2nd April 1915. Football Bribery.
Bribery and corruption is rife in many areas of life and to which football has been no stranger since the game’s inception.
It was Today on Good Friday in 1915 which featured a Division I match between Manchester United and Liverpool at Old Trafford which United won 2-0, thus avoiding relegation. However even the referee and observers noticed the lack of commitment of Liverpool.
The reason later revealed was gambling on the match results, in this case placed in United’s favour.
It involved seven players of both sides at a time when United were struggling with relegation whilst Liverpool were mid-table.
One possible reason for such action could have been a notion that their footballing days were numbered, with the turmoil of World War I and that the Football League was to discontinue at the end of the season.
The ring-leader Jackie Sheldon and others, including the ironically named, Tom Fairfoul were banned for life, which was lifted for those that survived in 1919, for their ‘contribution to the war effort’.(1)
However Enoch West, of United having lost a legal battle with the FA had to wait until 1945 when he was 59, for his ban to be removed.
A few years earlier a scandal involved Manchester City players and the legendary Billy Meredith who was to plead his innocence of bribing an Aston Villa player in the last match of the season
Keen to spread the blame Meredith said that corruption was rife within the club and it later emerged that City had been paying over the maximum of £4 a match, 4 times a labourer’s wages.
Whatever the truth Meredith was banned for 18 months by City. Manager Tom Malley was suspended for life, 5 directors were dismissed and 17 players suspended, only to be lifted at the end of December 1906 when the club realised they needed the players.

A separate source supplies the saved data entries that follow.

(** C1. On a healthy connection a request goes on to an upstream exactly when
    a route is stored for its host (without the port), the route's path
    patterns, if any, match, and every plugin of the route lets it through; it
    is then bound to that host and that route, nothing has been added to the
    route store, and the cache is enabled iff the route says so. *)
Theorem Router_forwards_iff (Hit : HashIterLaws) env w (Hx : healthy (exchange w)) :
  (fst (Router_request_filter env w) = Ok false ↔
   ∃ c, route_store w !! request_host (exchange w) = Some c ∧
     path_rejected (path_matcher c) (uri_path (req_uri (session (exchange w)))) = false ∧
     ∀ n v, rsc_plugins c !! n = Some v →
       fst (request_plugin_step env n v (addressed (exchange w))) = Ok false) ∧
  ∀ w', Router_request_filter env w = (Ok false, w') →
    route_store w' = route_store w ∧
    ctx_host (ctx (exchange w')) = request_host (exchange w) ∧
    route_store w !! request_host (exchange w) = Some (route_container (ctx (exchange w'))) ∧
    cache_storage (session (exchange w')) =
      match rsc_cache (route_container (ctx (exchange w'))) with
      | Some c => if default false (rc_enabled c) then Some (rc_cache_type c)
                  else cache_storage (session (exchange w))
      | None => cache_storage (session (exchange w))
      end.
Proof. by apply request_filter_forwards. Qed.

(** A request for an unknown host, or one that the path patterns reject,
    is answered with a single 404 and stopped. *)
Theorem Router_unroutable_404 env w (Hx : healthy (exchange w))
    (Hun : ∀ c, route_store w !! request_host (exchange w) = Some c →
       path_rejected (path_matcher c) (uri_path (req_uri (session (exchange w)))) = true) :
  Router_request_filter env w =
  (Ok true, set_exchange (wrote (RespondError 404) (addressed (exchange w))) w).
Proof.
  destruct (route_store w !! request_host (exchange w)) as [c|] eqn:Ec;
    [|by apply request_filter_unknown].
  rewrite (request_filter_known env w c Ec), (Hun c eq_refl).
  unfold mbind, M_bind, on_exchange, zoom, respond_error. simpl. by rewrite on_session_downstream.
Qed.

(** C28. A denied request reaches the upstream: on a route whose only plugin is
    [oauth2], a request whose cookie decodes to a user the validations refuse
    is answered 401, and the filter still tells Pingora to forward it. *)
Theorem unauthorised_request_forwarded (Hit : HashIterLaws) env w c plugin p secret vs token claims
    (Hx : healthy (exchange w))
    (Hc : route_store w !! request_host (exchange w) = Some c)
    (Hmatch : path_rejected (path_matcher c) (uri_path (req_uri (session (exchange w)))) = false)
    (Hplugins : rsc_plugins c = {["oauth2" := plugin]})
    (Hset : settings plugin p secret vs)
    (Hpath : uri_path (req_uri (session (exchange w))) ≠ callback_path (provider_typ p))
    (Htoken : find_secure_jwt (hm_get_all (req_headers (session (exchange w))) "cookie") None
              = Ok (Some token))
    (Hclaims : decode_jwt (env_now env) token secret = Ok claims)
    (Hdenied : is_authorized (OauthUser_from claims) vs = false) :
  fst (Router_request_filter env w) = Ok false ∧
  written (session (exchange (snd (Router_request_filter env w)))) =
    written (session (exchange w)) ++ [refusal].
Proof.
  rewrite (request_filter_known env w c Hc), Hmatch, Hplugins.
  assert (execute_request_plugins env {["oauth2" := plugin]} (addressed (exchange w))
          = (Ok false, wrote refusal (addressed (exchange w)))) as Hrun.
  { unfold execute_request_plugins.
    assert (hash_iter {["oauth2" := plugin]} = [("oauth2", plugin)]) as ->
      by (apply Permutation_singleton_r; rewrite hash_iter_perm; by rewrite map_to_list_singleton).
    cbn [run_request_plugins]. unfold request_plugin_step, Oauth2. cbn [request_filter].
    unfold mbind at 1, M_bind at 1, is_ok_and. simpl.
    rewrite (filter_settings _ _ _ _ _ _ Hset). simpl. rewrite (proj2 (String.eqb_neq _ _) Hpath).
    unfold validate_cookie, mbind, M_bind, gets, lift. simpl. rewrite Htoken, Hclaims, Hdenied. simpl.
    by rewrite unauthorized_writes. }
  unfold on_exchange, zoom, catch_ok, mbind, M_bind. cbn [exchange set_exchange]. rewrite Hrun.
  destruct (enable_cache _ _) as [r w1] eqn:Een.
  apply enable_cache_spec in Een as (-> & _ & _ & Hw & _). simpl. by rewrite Hw.
Qed.

(** The peer of a forwarded request is a backend of its route's balancer,
    the upstream recorded for it is one of the route's whose address resolves
    to that backend, TLS is used exactly for port 443, and the SNI is that
    upstream's. *)
Theorem upstream_peer_sound (Hl : LbLaws) x peer x'
    (Hr : upstream_peer x = (Ok peer, x')) :
  let c := route_container (ctx x) in
  peer_backend peer ∈ get_backend (load_balancer c) ∧
  ∃ addr addrs, as_inet (peer_backend peer) = Some addr ∧
    ctx_upstream (ctx x') ∈ rsc_upstreams c ∧
    to_socket_addrs (up_ip (ctx_upstream (ctx x')) +:+ ":" +:+ show_N (up_port (ctx_upstream (ctx x'))))
      = Some addrs ∧ addr ∈ addrs ∧
    (peer_tls peer = true ↔ addr.2 = 443%N) ∧
    peer_sni peer = default "" (up_sni (ctx_upstream (ctx x'))) ∧
    verify_cert (peer_options peer) = false.
Proof.
  intros c. unfold upstream_peer, mbind, M_bind, gets, lift, throw in Hr.
  assert (Hbody : ∃ b ip port up, select (load_balancer c) = Some b ∧
    as_inet b = Some (ip, port) ∧ find_upstream (ip, port) (rsc_upstreams c) = Ok (Some up) ∧
    peer = mkPeer _ b (N.eqb port 443) (default "" (up_sni up)) default_peer_opts ∧
    ctx_upstream (ctx x') = up).
  { destruct (cache_is_enabled (session x)); simpl in Hr; fold c in Hr;
      (destruct (select _) as [b|] eqn:Eb; [|done]);
      (destruct (as_inet b) as [[ip port]|] eqn:Ea; [|done]);
      (destruct (find_upstream _ _) as [[up|]|e|] eqn:Ef; [|done..]);
      injection Hr as <- <-; by exists b, ip, port, up. }
  destruct Hbody as (b & ip & port & up & Hb & Ha & Hf & -> & ->).
  apply find_upstream_Some in Hf as [Hin (addrs & Hd & Haddr)%upstream_matches_true].
  simpl. split; [by apply select_backend|]. exists (ip, port), addrs. rewrite N.eqb_eq. by split_and!.
Qed.

(** If the first upstream of the route does not resolve when the peer is
    chosen, choosing it panics. *)
Theorem upstream_peer_unresolved_panics x b addr u rest
    (Hsel : select (load_balancer (route_container (ctx x))) = Some b)
    (Haddr : as_inet b = Some addr)
    (Hups : rsc_upstreams (route_container (ctx x)) = u :: rest)
    (Hdns : to_socket_addrs (up_ip u +:+ ":" +:+ show_N (up_port u)) = None) :
  fst (upstream_peer x) = Panic.
Proof.
  unfold upstream_peer, mbind, M_bind, gets, lift.
  destruct (cache_is_enabled (session x)); simpl; rewrite Hsel, Haddr; destruct addr; rewrite Hups;
    simpl; unfold upstream_matches; by rewrite Hdns.
Qed.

City’s loss was United ‘s gain as Meredith before his ban lifted joined United who won the 1907-8 Championship.
Fast forward to December 1962 when Jim Gauld, ex-youth international, was the ‘mastermind’ of a gambling syndicate behind arrangements for three games to be fixed.(2)
It appears he was drawn to the idea back in 1959-60 when a ‘friend’ told him Mansfield had been paid by Tranmere Rovers to throw the game. This at a time when players were earning £60 a week, five times an average weekly wage.
It wasn’t until April 1964 that the Sunday People printed revelations-a double edged sword-for they paid Gauld £7,000 for his story, twice what he had made from his nefarious activities.
Gauld, as ringleader, got 4 years at Nottingham Assizes in 1965; 33 players were also convicted, at a trial when tape-recorded evidence became first admissible.
Others were caught up in the scandal when in 1963 three Bristol Rovers footballers admitted taking bribes to lose matches. One was the goalkeeper with the ‘hopeful’ name of Esmond Million who sold his reputation for a £100. All were charged under the Prevention of Corruption Act, fined and banned for life.
One can assume with the big bucks paid to footballers now, bribery is a lost art: sex scandals seem to be the fashion!
(1) On 27.12.1919.
(2) Lincoln at home, to lose to Brentford; York to lose at Oldham, and in the old First Division, Sheffield Wednesday to lose at Ipswich.
Ref: Daily Express 1.12.2013/Match Fixing.
Ref: Independent. 17.3.1995. Derek Hodgson. 60’s Scandal that Rocked the Game.